TASK OBJECTIVE:
Please return all of the entries below exactly as they are written.
[Opening EXERCISE DATA section]
(** The cache does not look at the inode slots. *)
Lemma step_slots X f hs dk il d c f2 :
  step f hs dk il d c f2 → step (with_islots X f) hs dk il d c (with_islots X f2).
Proof.
  intros (HB & (_ & Hft & Hsb & Hr & Hh & Hd) & Hl & Hs & Hk). split_and!; try done.
  by destruct HB as [? ? ? ? ?].
Qed.
Lemma binv_slots X f hs dk il : BInv f hs dk il → BInv (with_islots X f) hs dk il.
Proof. by intros []. Qed.
End Accesses.
Lemma step_ack s fr own La Lu r v' :
  VInv n s fr own La Lu → y_mid s = false → last_seen_used (y_v s) ≠ us_idx (y_v s) → irq_ack (y_v s) = Some (r, v') →
  y_reqs s !! r = Some Submitted ∧
  ∃ e Lu', Lu = e :: Lu' ∧ VInv n (VSys v' (y_slots s) (alter post r (y_reqs s)) true (y_avail s) (y_dev s)) fr own La Lu'.
Proof.
  intros I Hm Hne Ha. destruct (ack_effect _ _ _ _ _ I Hm Hne) as (h & len & Lu' & r' & q & -> & E & Hq & Hh & Hp & HL).
  rewrite Ha in E. injection E as -> ->. split; [done|]. exists (h, len), Lu'. split; [done|].
  assert (HP : La ++ y_dev s ++ ((h, len) :: Lu').*1 ≡ₚ h :: La ++ y_dev s ++ Lu'.*1) by (simpl; solve_Permutation).
  pose proof (inv_reqs _ _ _ _ _ r' q (rq_set_len len q) I Hq eq_refl) as I'. clear I. rewrite (alter_insert_eq' _ _ _ post Hp).
  assert (Hr : ∀ c, own !! r' = Some c → c.1.1 = h).
  { intros c Hc. destruct (v_own _ _ _ _ _ _ I' r' c Hc) as (_ & _ & _ & (q' & Hq' & <-) & _).
    simpl in Hq'. rewrite lookup_insert_eq in Hq'. by injection Hq' as <-. }
  destruct I'; simpl in *; rewrite HP in v_once0; apply NoDup_cons in v_once0 as [Hnin Hnd]; split; simpl; try done.
  - by rewrite map_size_insert_Some by eauto.
  - intros r0 p. destruct (decide (r0 = r')) as [->|].
    + intros _. destruct (v_live0 r' Submitted Hp) as [? [?|?]]; [done|]. tauto.
    + rewrite lookup_insert_ne by done. apply v_live0.
  - intros r0 c Hc. destruct (v_own0 r0 c Hc) as (? & ? & ? & ? & p & Hp0 & Hok). split_and!; try done.
    destruct (decide (r0 = r')) as [->|]; [|rewrite lookup_insert_ne by done; eauto].
    rewrite lookup_insert_eq. exists Completed. split; [done|]. rewrite Hp in Hp0. by injection Hp0 as <-.
  - destruct v_used0 as (R & _ & Hx). split_and!; [lia..|done|]. rewrite Hx, Hm, Z.add_0_r, !wrap_add_l. f_equal. simpl. lia.
  - intros h'. specialize (v_where0 h'). rewrite HP, elem_of_cons in v_where0. split.
    + intros Hin. destruct v_where0 as [Hw _]. destruct Hw as (r0 & c & Hc & Hh0 & Hp0); [by right|].
      exists r0, c. split_and!; [done..|]. rewrite lookup_insert_ne; [done|]. intros <-. apply Hnin.
      by rewrite <- (Hr c Hc), Hh0.
    + intros (r0 & c & Hc & Hh0 & Hp0). destruct (decide (r0 = r')) as [->|]; [by rewrite lookup_insert_eq in Hp0|].
      rewrite lookup_insert_ne in Hp0 by done. destruct v_where0 as [_ [->|?]]; [by exists r0, c| |done].
      destruct (v_live0 r' Submitted Hp) as [_ [?|[c' Hc']]]; [done|]. exfalso.
      assert (r0 = r'); [|done]. apply (v_disj0 r0 r' c c' h Hc Hc'); [rewrite <- Hh0|rewrite <- (Hr c' Hc')]; by left.
Qed.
[Closing EXERCISE DATA section]
SOLUTION:
(** The cache does not look at the inode slots. *)
Lemma step_slots X f hs dk il d c f2 :
  step f hs dk il d c f2 → step (with_islots X f) hs dk il d c (with_islots X f2).
Proof.
  intros (HB & (_ & Hft & Hsb & Hr & Hh & Hd) & Hl & Hs & Hk). split_and!; try done.
  by destruct HB as [? ? ? ? ?].
Qed.
Lemma binv_slots X f hs dk il : BInv f hs dk il → BInv (with_islots X f) hs dk il.
Proof. by intros []. Qed.
End Accesses.
Lemma step_ack s fr own La Lu r v' :
  VInv n s fr own La Lu → y_mid s = false → last_seen_used (y_v s) ≠ us_idx (y_v s) → irq_ack (y_v s) = Some (r, v') →
  y_reqs s !! r = Some Submitted ∧
  ∃ e Lu', Lu = e :: Lu' ∧ VInv n (VSys v' (y_slots s) (alter post r (y_reqs s)) true (y_avail s) (y_dev s)) fr own La Lu'.
Proof.
  intros I Hm Hne Ha. destruct (ack_effect _ _ _ _ _ I Hm Hne) as (h & len & Lu' & r' & q & -> & E & Hq & Hh & Hp & HL).
  rewrite Ha in E. injection E as -> ->. split; [done|]. exists (h, len), Lu'. split; [done|].
  assert (HP : La ++ y_dev s ++ ((h, len) :: Lu').*1 ≡ₚ h :: La ++ y_dev s ++ Lu'.*1) by (simpl; solve_Permutation).
  pose proof (inv_reqs _ _ _ _ _ r' q (rq_set_len len q) I Hq eq_refl) as I'. clear I. rewrite (alter_insert_eq' _ _ _ post Hp).
  assert (Hr : ∀ c, own !! r' = Some c → c.1.1 = h).
  { intros c Hc. destruct (v_own _ _ _ _ _ _ I' r' c Hc) as (_ & _ & _ & (q' & Hq' & <-) & _).
    simpl in Hq'. rewrite lookup_insert_eq in Hq'. by injection Hq' as <-. }
  destruct I'; simpl in *; rewrite HP in v_once0; apply NoDup_cons in v_once0 as [Hnin Hnd]; split; simpl; try done.
  - by rewrite map_size_insert_Some by eauto.
  - intros r0 p. destruct (decide (r0 = r')) as [->|].
    + intros _. destruct (v_live0 r' Submitted Hp) as [? [?|?]]; [done|]. tauto.
    + rewrite lookup_insert_ne by done. apply v_live0.
  - intros r0 c Hc. destruct (v_own0 r0 c Hc) as (? & ? & ? & ? & p & Hp0 & Hok). split_and!; try done.
    destruct (decide (r0 = r')) as [->|]; [|rewrite lookup_insert_ne by done; eauto].
    rewrite lookup_insert_eq. exists Completed. split; [done|]. rewrite Hp in Hp0. by injection Hp0 as <-.
  - destruct v_used0 as (R & _ & Hx). split_and!; [lia..|done|]. rewrite Hx, Hm, Z.add_0_r, !wrap_add_l. f_equal. simpl. lia.
  - intros h'. specialize (v_where0 h'). rewrite HP, elem_of_cons in v_where0. split.
    + intros Hin. destruct v_where0 as [Hw _]. destruct Hw as (r0 & c & Hc & Hh0 & Hp0); [by right|].
      exists r0, c. split_and!; [done..|]. rewrite lookup_insert_ne; [done|]. intros <-. apply Hnin.
      by rewrite <- (Hr c Hc), Hh0.
    + intros (r0 & c & Hc & Hh0 & Hp0). destruct (decide (r0 = r')) as [->|]; [by rewrite lookup_insert_eq in Hp0|].
      rewrite lookup_insert_ne in Hp0 by done. destruct v_where0 as [_ [->|?]]; [by exists r0, c| |done].
      destruct (v_live0 r' Submitted Hp) as [_ [?|[c' Hc']]]; [done|]. exfalso.
      assert (r0 = r'); [|done]. apply (v_disj0 r0 r' c c' h Hc Hc'); [rewrite <- Hh0|rewrite <- (Hr c' Hc')]; by left.
Qed.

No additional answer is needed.